==== DATA SHOWN ====

(* ===== verification/Uploads.v ===== *)
(** * Concurrent uploads

    src/src/daemon/upload-claims.hh ([UploadClaims]), upload-spool.hh ([NarSpool]) and
    [importUploads] of src/src/daemon/main.cc.  Uploads that bring the same path share the work: the first
    to read it claims it and imports it, the others wait for its promise.

    A promise is named by its number; its state is what the shared futures of it see, and dropping it
    unfulfilled breaks it.  An upload is at a point, and a step takes it past one hold of the claims'
    mutex, one look at a future, one import with the substitution of its references, or one drop of a promise.  What the stream and the store answer is in
    the [input] of a step.  [log] has the claims an upload has met, in order, which the program does
    not keep. *)

From Stdlib Require Import Ascii.
From S2P Require Import Prelude.

Abbreviation bytes := (list ascii).

(** ** Claims *)

Inductive promise := Unset | Kept | Dropped.
#[export] Instance promise_eq_dec : EqDecision promise.
Proof. solve_decision. Defined.

Record claims := mkClaims {
  promises : list (string * promise);   (* with the path it was made for *)
  active_ : gmap string nat;
}.

Definition promise_of (c : claims) (id : nat) : promise := from_option snd Dropped (promises c !! id).

(** [finished] *)
Definition ready (c : claims) (id : nat) : bool := negb (bool_decide (promise_of c id = Unset)).

Definition set_promise (v : promise) (id : nat) (c : claims) : claims :=
  mkClaims (alter (λ p, (p.1, v)) id (promises c)) (active_ c).

(** [UploadClaims::enter]: the promise to wait for, and whether it is the caller's own. *)
Definition enter (path : string) : M claims (nat * bool) :=
  modify (λ c, mkClaims (promises c) (filter (λ kv, ready c kv.2 = false) (active_ c)));;
  c ← get;
  match active_ c !! path with
  | Some id => mret (id, false)
  | None =>
      let id := length (promises c) in
      modify (λ c, mkClaims (promises c ++ [(path, Unset)]) (<[path := id]> (active_ c)));;
      mret (id, true)
  end.

(** ** The spool of an upload *)

Module SpoolRange.
Record t := mk { offset : nat; size : nat }.
End SpoolRange.

Record NarSpool := mkSpool { file_ : bytes; tail_ : nat }.

Definition kChunk : N := 1048576.

(** [NarSpool::copy]: the pieces a NAR is passed on in. *)
Fixpoint copy (fuel : nat) (nar : bytes) : list bytes :=
  match fuel, nar with
  | _, [] | 0, _ => []
  | S fuel, _ =>
      let want := N.to_nat (N.min kChunk (N.of_nat (length nar))) in
      take want nar :: copy fuel (drop want nar)
  end.

Definition spool_add (nar : bytes) (s : NarSpool) : SpoolRange.t * NarSpool :=
  (SpoolRange.mk (tail_ s) (length nar), mkSpool (foldl app (file_ s) (copy (length nar) nar)) (tail_ s + length nar)).

Module RangeSource.
Record t := mk { pos_ : nat; end_ : nat }.
End RangeSource.

Definition reader (range : SpoolRange.t) : RangeSource.t :=
  RangeSource.mk (SpoolRange.offset range) (SpoolRange.offset range + SpoolRange.size range).

(** [RangeSource::read], when [pread] gives at most [got] bytes or, with [None], fails. *)
Definition range_read (file : bytes) (len : nat) (got : option nat) : M RangeSource.t bytes :=
  r ← get;
  let pos := RangeSource.pos_ r in
  if bool_decide (pos = RangeSource.end_ r) then throw (NixError "end of spooled NAR")
  else
    let want := Nat.min len (RangeSource.end_ r - pos) in
    match got with
    | None => throw (NixError "reading a spooled NAR")
    | Some got =>
        let data := take (Nat.min got want) (drop pos file) in
        if bool_decide (data = []) then throw (NixError "spool file is shorter than expected")
        else modify (λ r, RangeSource.mk (pos + length data) (RangeSource.end_ r));; mret data
    end.

(** What a reader of the range gives until its end, see [range_source_gives]. *)
Definition spool_read (r : SpoolRange.t) (s : NarSpool) : bytes := take (SpoolRange.size r) (drop (SpoolRange.offset r) (file_ s)).

(** ** An upload *)

Module Item.
Record t := mk { path : string; references : list string; nar : bytes }.
End Item.

Module Owned.
Record t := mk { info : Item.t; id : nat; range : SpoolRange.t }.
End Owned.

Inductive why := BadStream | NotSpooled | Cancelled | OtherFailed (path : string) | NotAdded.

Inductive upoint :=
  | UReading
  | UAwait (k : nat) (refs : list string)     (* of the k-th of [owned] *)
  | URest (rest : list (string * nat))
  | UDrop (ids : list nat) (w : why)
  | UReturned
  | UThrew (w : why).

Record upload := mkUpload {
  stream : list Item.t;         (* what it brings *)
  reads : nat;                  (* how many were read *)
  seen : gset string;
  spool : NarSpool;
  owned : list Owned.t;
  theirs : gmap string nat;
  imported : list string;
  at_ : upoint;
  log : list (string * nat * bool);
}.

Definition new_upload (s : list Item.t) : upload := mkUpload s 0 ∅ (mkSpool [] 0) [] ∅ [] UReading [].
Definition at_point p u := mkUpload (stream u) (reads u) (seen u) (spool u) (owned u) (theirs u) (imported u) p (log u).
Definition have_imported path u := mkUpload (stream u) (reads u) (seen u) (spool u) (owned u) (theirs u) (imported u ++ [path]) (at_ u) (log u).

Record input := mkInput {
  fine : bool;           (* what is read, written or added now succeeds *)
  cancelled : bool;
  stores : gmap string bytes → string → bytes → gmap string bytes;     (* the store's [addToStore] *)
  stores_ok : ∀ m path nar,
    (stores m path nar !! path = Some nar ∨ (is_Some (m !! path) ∧ stores m path nar !! path = m !! path)) ∧
    ∀ other, other ≠ path → stores m path nar !! other = m !! other;
  remote : bool;         (* the daemon has a cache *)
  ensurePath : gmap string bytes → string → gmap string bytes * bool;     (* what substituting a path adds; whether it returns *)
  ensurePath_ok : ∀ m path, (ensurePath m path).2 = true → is_Some (m !! path) ∨ is_Some ((ensurePath m path).1 !! path);
  order : gmap string nat → list (string * nat);     (* of [theirs] *)
  order_perm : ∀ m, order m ≡ₚ map_to_list m;
}.

(** The exception that leaves [importUploads]: the promises of [owned] go with it. *)
Definition throws (w : why) (ids : list nat) (u : upload) : upload := at_point (UDrop ids w) u.
Definition owned_ids (u : upload) : list nat := Owned.id <$> owned u.
Definition unkept (k : nat) (u : upload) : list nat := drop k (owned_ids u).

(** The state all uploads share: the claims and the store.  [fetched] has what the store was asked to substitute and what
    that added, which the program does not keep. *)
Record shared := mkShared { cl : claims; valid : gmap string bytes; fetched : list (string * gmap string bytes) }.
Definition on_claims {A} (m : M claims A) : M shared A := zoom cl (λ c s, mkShared c (valid s) (fetched s)) m.

(** After the last of [importPaths], or of [owned]. *)
Definition next_owned (i : input) (k : nat) (u : upload) : upload :=
  match owned u !! k with
  | Some o => at_point (UAwait k (Item.references (Owned.info o))) u
  | None => at_point (URest (order i (theirs u))) u
  end.

(** One path of the stream: the callback of [importPaths]. *)
Definition read_one (i : input) (u : upload) : M shared upload :=
  match stream u !! reads u with
  | None => mret (next_owned i 0 u)
  | Some item =>
      let path := Item.path item in
      let u := mkUpload (stream u) (S (reads u)) (seen u) (spool u) (owned u) (theirs u) (imported u) (at_ u) (log u) in
      if bool_decide (path ∈ seen u) then
        mret (if fine i then u else throws BadStream (owned_ids u) u)
      else
        entry ← on_claims (enter path);
        let '(id, owner) := entry in
        let u := mkUpload (stream u) (reads u) ({[path]} ∪ seen u) (spool u) (owned u) (theirs u) (imported u) (at_ u) (log u ++ [(path, id, owner)]) in
        if owner : bool then
          if fine i then
            let '(range, spool) := spool_add (Item.nar item) (spool u) in
            mret (mkUpload (stream u) (reads u) (seen u) spool (owned u ++ [Owned.mk item id range]) (theirs u) (imported u) (at_ u) (log u))
          else mret (throws NotSpooled (id :: owned_ids u) u)
        else
          mret (if fine i then mkUpload (stream u) (reads u) (seen u) (spool u) (owned u) (<[path := id]> (theirs u)) (imported u) (at_ u) (log u)
                else throws BadStream (owned_ids u) u)
  end.

(** A round of [await]: [None] while it goes on. *)
Definition await (i : input) (path : string) (id : nat) (c : claims) : option (option why) :=
  match promise_of c id with
  | Kept => Some None
  | Dropped => Some (Some (OtherFailed path))
  | Unset => if cancelled i then Some (Some Cancelled) else None
  end.

(** [Cache::substitute]: the answer is whether it returns.  What was valid keeps its contents. *)
Definition substitute (i : input) (path : string) : M shared bool :=
  s ← get;
  if bool_decide (is_Some (valid s !! path)) then mret true
  else
    let '(added, ok) := ensurePath i (valid s) path in
    modify (λ s, mkShared (cl s) (valid s ∪ added) (fetched s ++ [(path, added)]));;
    mret ok.

(** [Cache::completeRefs] *)
Fixpoint complete_each (i : input) (path : string) (refs : list string) : M shared bool :=
  match refs with
  | [] => mret true
  | ref :: refs =>
      ok ← (if bool_decide (ref = path) then mret true else substitute i ref);
      if ok : bool then complete_each i path refs else mret false
  end.
Definition completeRefs (i : input) (info : Item.t) : M shared bool :=
  if remote i then complete_each i (Item.path info) (Item.references info) else mret true.

(** The import of one of [owned]. *)
Definition import_one (i : input) (k : nat) (o : Owned.t) (u : upload) : M shared upload :=
  complete ← completeRefs i (Owned.info o);
  if complete && fine i then
    let path := Item.path (Owned.info o) in
    modify (λ s, mkShared (cl s) (stores i (valid s) path (spool_read (Owned.range o) (spool u))) (fetched s));;
    on_claims (modify (set_promise Kept (Owned.id o)));;
    mret (next_owned i (S k) (have_imported path u))
  else mret (throws NotAdded (unkept k u) u).

Definition upload_step (i : input) (u : upload) : M shared upload :=
  match at_ u with
  | UReading => if fine i || bool_decide (reads u < length (stream u)) then read_one i u else mret (throws BadStream (owned_ids u) u)
  | UAwait k [] => o ← expect Undefined (owned u !! k); import_one i k o u
  | UAwait k (ref :: refs) =>
      s ← get;
      match theirs u !! ref with
      | None => mret (at_point (UAwait k refs) u)
      | Some id =>
          mret match await i ref id (cl s) with
               | Some None => at_point (UAwait k refs) u
               | Some (Some w) => throws w (unkept k u) u
               | None => u
               end
      end
  | URest [] => mret (at_point UReturned u)
  | URest ((path, id) :: rest) =>
      s ← get;
      mret match await i path id (cl s) with
           | Some None => at_point (URest rest) (have_imported path u)
           | Some (Some w) => throws w [] u
           | None => u
           end
  | UDrop [] w => mret (at_point (UThrew w) u)
  | UDrop (id :: ids) w => on_claims (modify (set_promise Dropped id));; mret (at_point (UDrop ids w) u)
  | UReturned | UThrew _ => mret u
  end.

(** ** All uploads *)

Record system := mkSystem { sh : shared; ups : list upload }.
Definition no_uploads (store : gmap string bytes) : system := mkSystem (mkShared (mkClaims [] ∅) store []) [].

Inductive event :=
  | Begin (s : list Item.t)
  | Run (k : nat) (i : input).

Definition step (ev : event) : M system () :=
  match ev with
  | Begin s => modify (λ y, mkSystem (sh y) (ups y ++ [new_upload s]))
  | Run k i =>
      y ← get;
      match ups y !! k with
      | None => mret tt
      | Some u =>
          u' ← zoom sh (λ s y, mkSystem s (ups y)) (upload_step i u);
          modify (λ y, mkSystem (sh y) (<[k := u']> (ups y)))
      end
  end.

(** The references of a path that the stream also brings come before it. *)
Definition sorted (s : list Item.t) : Prop :=
  ∀ (j : nat) item r, s !! j = Some item → r ∈ Item.references item → r ∈ Item.path <$> s →
    r = Item.path item ∨ r ∈ Item.path <$> take j s.

Inductive reachable (P : list Item.t → Prop) (store : gmap string bytes) : system → Prop :=
  | reach_none : reachable P store (no_uploads store)
  | reach_step y ev : reachable P store y → (∀ s, ev = Begin s → P s) → reachable P store (exec (step ev) y).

====

_PROBLEM DESCRIPTION_.
Output must consist only of the listing's lines from the first through the line with "From Stdlib Require Import Ascii.", reproduced word for word.

_YOUR SOLUTION_.
(* ===== verification/Uploads.v ===== *)
(** * Concurrent uploads

    src/src/daemon/upload-claims.hh ([UploadClaims]), upload-spool.hh ([NarSpool]) and
    [importUploads] of src/src/daemon/main.cc.  Uploads that bring the same path share the work: the first
    to read it claims it and imports it, the others wait for its promise.

    A promise is named by its number; its state is what the shared futures of it see, and dropping it
    unfulfilled breaks it.  An upload is at a point, and a step takes it past one hold of the claims'
    mutex, one look at a future, one import with the substitution of its references, or one drop of a promise.  What the stream and the store answer is in
    the [input] of a step.  [log] has the claims an upload has met, in order, which the program does
    not keep. *)

From Stdlib Require Import Ascii.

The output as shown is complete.